» **What to work on**:
Each line of the records containing "hasher" is to be copied out and returned.

Stored records
........

(* ===== verification/BuildRootSpec.v ===== *)
(** The fast hasher computes the root of the trie. *)
From S2P Require Import Prelude Types Runtime Rlp Trie TrieSpec TrieHash TrieMap BuildRoot.

Lemma emptyRoot_value : BytesToHash emptyRoot = EmptyRootHash.
Proof. by vm_compute. Qed.

#[local] Opaque HashBytes.

(** ** Headers *)

Lemma BitLen_bound z k : 0 ≤ z < 2 ^ k → 0 ≤ k → BitLen z ≤ k.
Proof.
  intros Hz Hk. unfold BitLen. destruct (Z.eqb_spec z 0); [done|]. rewrite Z.abs_eq by lia.
  assert (Z.log2 z < k); [|lia]. apply Z.log2_lt_pow2; lia.
Qed.

Lemma BitLen_lower z k : 2 ^ k ≤ z → 0 ≤ k → k < BitLen z.
Proof.
  intros Hz Hk. pose proof (Z.pow_pos_nonneg 2 k). unfold BitLen. destruct (Z.eqb_spec z 0); [lia|].
  rewrite Z.abs_eq by lia. assert (k ≤ Z.log2 z); [|lia]. apply Z.log2_le_pow2; lia.
Qed.

Lemma length_Bytes z j : 2 ^ (8 * Z.of_nat j) ≤ z < 2 ^ (8 * Z.of_nat j + 8) → length (Bytes z) = S j.
Proof.
  intros Hz. unfold Bytes. rewrite length_be_bytes.
  pose proof (BitLen_lower z (8 * Z.of_nat j) ltac:(lia) ltac:(lia)).
  pose proof (BitLen_bound z (8 * Z.of_nat j + 8) ltac:(lia) ltac:(lia)).
  assert ((BitLen z + 7) / 8 = Z.of_nat j + 1) as ->; [|lia].
  symmetry. apply (Zdiv_unique _ _ _ (BitLen z + 7 - 8 * (Z.of_nat j + 1))); lia.
Qed.

Lemma intsize_Bytes z : 0 < z < 2 ^ 64 → length (Bytes z) = intsize z.
Proof.
  intros Hz. unfold intsize.
  repeat match goal with |- context [?a <? ?b] => destruct (Z.ltb_spec a b) end; apply length_Bytes; lia.
Qed.

Lemma intsize_le z : (1 ≤ intsize z ≤ 8)%nat.
Proof. unfold intsize. repeat case_match; lia. Qed.

(** The hasher writes the header of the format. *)
Lemma marshalRlpSize_header dst n short long :
  Z.of_nat n < 2 ^ 64 → 0 ≤ short ≤ 200 → 0 ≤ long ≤ 247 →
  marshalRlpSize dst (u64 (Z.of_nat n)) short long = dst ++ rlp_header short long n.
Proof.
  intros Hn Hs Hl. rewrite u64_small by (unfold is_u64, M64; lia). unfold marshalRlpSize, rlp_header.
  destruct (Z.ltb_spec (Z.of_nat n) 56); [by rewrite Z.mod_small by lia|].
  pose proof (intsize_Bytes (Z.of_nat n) ltac:(lia)) as Hb. pose proof (intsize_le (Z.of_nat n)) as Hi. cbn zeta. rewrite Hb.
  rewrite Z.mod_small by lia. f_equal. cbn [app]. f_equal.
  unfold Bytes in *. rewrite length_be_bytes in Hb. rewrite Hb, Z.abs_eq by lia.
  replace 8%nat with ((8 - intsize (Z.of_nat n)) + intsize (Z.of_nat n))%nat at 2 by lia.
  rewrite be_bytes_app, drop_app_length'; [done|]. by rewrite length_be_bytes.
Qed.

Lemma length_rlp_header short long n :
  Z.of_nat n < 2 ^ 64 → length (rlp_header short long n) = getRlpSize (u64 (Z.of_nat n)).
Proof.
  intros Hn. rewrite u64_small by (unfold is_u64, M64; lia). unfold rlp_header, getRlpSize.
  destruct (Z.ltb_spec (Z.of_nat n) 56); [done|]. cbn. rewrite intsize_Bytes by lia. lia.
Qed.

(** ** The nodes of the fast hasher *)

(** A string of more than one byte. *)
Lemma rlp_encode_long b : (length b ≠ 1)%nat → rlp_encode (IBytes b) = rlp_header 0x80 0xB7 (length b) ++ b.
Proof. destruct b as [|d [|d' b]]; done. Qed.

........

» **Solved exercise**:
(** The fast hasher computes the root of the trie. *)
(** The hasher writes the header of the format. *)
(** ** The nodes of the fast hasher *)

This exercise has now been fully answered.